Work to complete ▸ Go through the data and tally the lines that hold the string "nearest". Reply with the total alone.

Input for this task ▸

(** * stonks: price resolution, retrying fetcher, update scheduler, sheet writer

    A shallow embedding of [stock_fetcher.py], [scheduler.py] and
    [sheets_client.py], and the properties of their decision logic.

    Layout: the Python values the code handles and the built-ins it calls
    ([float], [str.strip], [str.upper], [datetime] arithmetic), then the
    three classes function by function, then the lemmas. *)

From Stdlib Require Import ZArith Floats String Ascii Lia Bool.
From stdpp Require Import gmap strings list pretty.
From Equations Require Import Equations.

Open Scope Z_scope.

(** ** Python values *)

(** What a JSON-decoded quote record can hold under a key.  Python integers
    are unbounded, floats are IEEE binary64; [PyOther] stands for lists,
    dicts and every other object [float()] rejects with a [TypeError]. *)
Inductive pyval : Type :=
| PyNone
| PyBool (b : bool)
| PyInt (z : Z)
| PyFloat (f : float)
| PyStr (s : string)
| PyOther.

Inductive pyexc : Type :=
| ValueError
| TypeError
| OverflowError
| ZeroDivisionError.

(** An expression either evaluates or raises. *)
Inductive result (A : Type) : Type :=
| Ok (a : A)
| Raise (e : pyexc).
Arguments Ok {A} a.
Arguments Raise {A} e.

Definition result_bind {A B} (r : result A) (k : A → result B) : result B :=
  match r with
  | Ok a => k a
  | Raise e => Raise e
  end.

(** What the interpreter and the spreadsheet service do with text that the
    repository does not decide: how [float()] reads a string ([None] for a
    [ValueError]) and how a numeric cell is rendered when a row is read
    back. *)
Class Externals := {
  str_to_float : string → option float;
  format_number : float → string
}.

(** [float(n)] for an integer: nearest binary64, ties to even, and
    [OverflowError] when the nearest value is not finite. *)
Definition float_of_int (z : Z) : result float :=
  let f := SF2Prim (binary_normalize prec emax z 0 false) in
  if is_infinity f then Raise OverflowError else Ok f.

Definition py_float `{Externals} (v : pyval) : result float :=
  match v with
  | PyNone => Raise TypeError
  | PyBool b => Ok (if b then 1%float else 0%float)
  | PyInt z => float_of_int z
  | PyFloat f => Ok f
  | PyStr s =>
      match str_to_float s with
      | Some f => Ok f
      | None => Raise ValueError
      end
  | PyOther => Raise TypeError
  end.

Definition is_none (v : pyval) : bool :=
  match v with
  | PyNone => true
  | _ => false
  end.

(** [x > 0] on floats (false for a NaN). *)
Definition gt0 (x : float) : bool := PrimFloat.ltb 0 x.

(** ** Python strings

    A [str] is a sequence of Unicode code points; it is kept here as its
    UTF-8 encoding (a lone surrogate as the three bytes [surrogatepass]
    writes), so that equality, concatenation and dictionary keys are those
    of the text.  [str.strip] and [str.upper] work on characters: [chars]
    cuts the encoding into them. *)

(** The bytes a character takes, read off its first byte. *)
Definition char_width (c : ascii) : nat :=
  let b := N_of_ascii c in
  if (b <? 192)%N then 1%nat
  else if (b <? 224)%N then 2%nat
  else if (b <? 240)%N then 3%nat
  else 4%nat.

(** The characters of a string, each as its own encoding.  An encoding cut
    short by the end of the string is left as one piece. *)
Fixpoint chars (s : string) : list string :=
  match s with
  | EmptyString => []
  | String a r =>
      match char_width a, r with
      | 1%nat, _ => String a EmptyString :: chars r
      | 2%nat, String b r' => String a (String b EmptyString) :: chars r'
      | 3%nat, String b (String c r') =>
          String a (String b (String c EmptyString)) :: chars r'
      | 4%nat, String b (String c (String d r')) =>
          String a (String b (String c (String d EmptyString))) :: chars r'
      | _, _ => [s]
      end
  end.

(** [''.join(l)] *)
Definition join (l : list string) : string := foldr String.append EmptyString l.

(** A piece that holds all the bytes its first byte announces. *)
Definition is_complete (c : string) : bool :=
  match c with
  | EmptyString => false
  | String a _ => Nat.eqb (String.length c) (char_width a)
  end.

(** The UTF-8 encoding of a code point. *)
Definition utf8 (n : N) : string :=
  let byte (b : N) := ascii_of_N b in
  let cont (b : N) := ascii_of_N (128 + b mod 64) in
  (if n <? 128 then String (byte n) EmptyString
   else if n <? 2048 then String (byte (192 + n / 64)) (String (cont n) EmptyString)
   else if n <? 65536 then
     String (byte (224 + n / 4096))
       (String (cont (n / 64)) (String (cont n) EmptyString))
   else
     String (byte (240 + n / 262144))
       (String (cont (n / 4096))
          (String (cont (n / 64)) (String (cont n) EmptyString))))%N.

(** The number a piece of one to four bytes encodes. *)
Definition decode (c : string) : N :=
  let low (k : N) (a : ascii) := (N_of_ascii a mod k)%N in
  match c with
  | String a EmptyString => N_of_ascii a
  | String a (String b EmptyString) => (low 32 a * 64 + low 64 b)%N
  | String a (String b (String c EmptyString)) =>
      ((low 16 a * 64 + low 64 b) * 64 + low 64 c)%N
  | String a (String b (String c (String d EmptyString))) =>
      (((low 8 a * 64 + low 64 b) * 64 + low 64 c) * 64 + low 64 d)%N
  | _ => 0%N
  end.

(** The code point of a character: the piece is its encoding. *)
Definition code_point (c : string) : option N :=
  let n := decode c in
  if is_complete c && String.eqb (utf8 n) c then Some n else None.

(** [str.isspace] of a character, which is what [str.strip()] removes: in
    ASCII TAB, LF, VT, FF, CR, FS, GS, RS, US and the space; beyond it
    U+0085, U+00A0, U+1680, U+2000..U+200A, U+2028, U+2029, U+202F, U+205F
    and U+3000. *)
Definition isspace (n : N) : bool :=
  ((9 <=? n) && (n <=? 13) || (28 <=? n) && (n <=? 32)
   || (n =? 133) || (n =? 160) || (n =? 5760)
   || (8192 <=? n) && (n <=? 8202)
   || (n =? 8232) || (n =? 8233) || (n =? 8239) || (n =? 8287) || (n =? 12288))%N.

Definition char_isspace (c : string) : bool :=
  match code_point c with
  | Some n => isspace n
  | None => false
  end.

(** Dropping the white space at the head and at the end of a list of
    characters. *)
Fixpoint lstrip (l : list string) : list string :=
  match l with
  | [] => []
  | c :: r => if char_isspace c then lstrip r else l
  end.

Fixpoint rstrip (l : list string) : list string :=
  match l with
  | [] => []
  | c :: r =>
      match rstrip r with
      | [] => if char_isspace c then [] else [c]
      | r' => c :: r'
      end
  end.

(** [s.strip()] *)
Definition strip (s : string) : string := join (rstrip (lstrip (chars s))).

Exercise response ▸ 2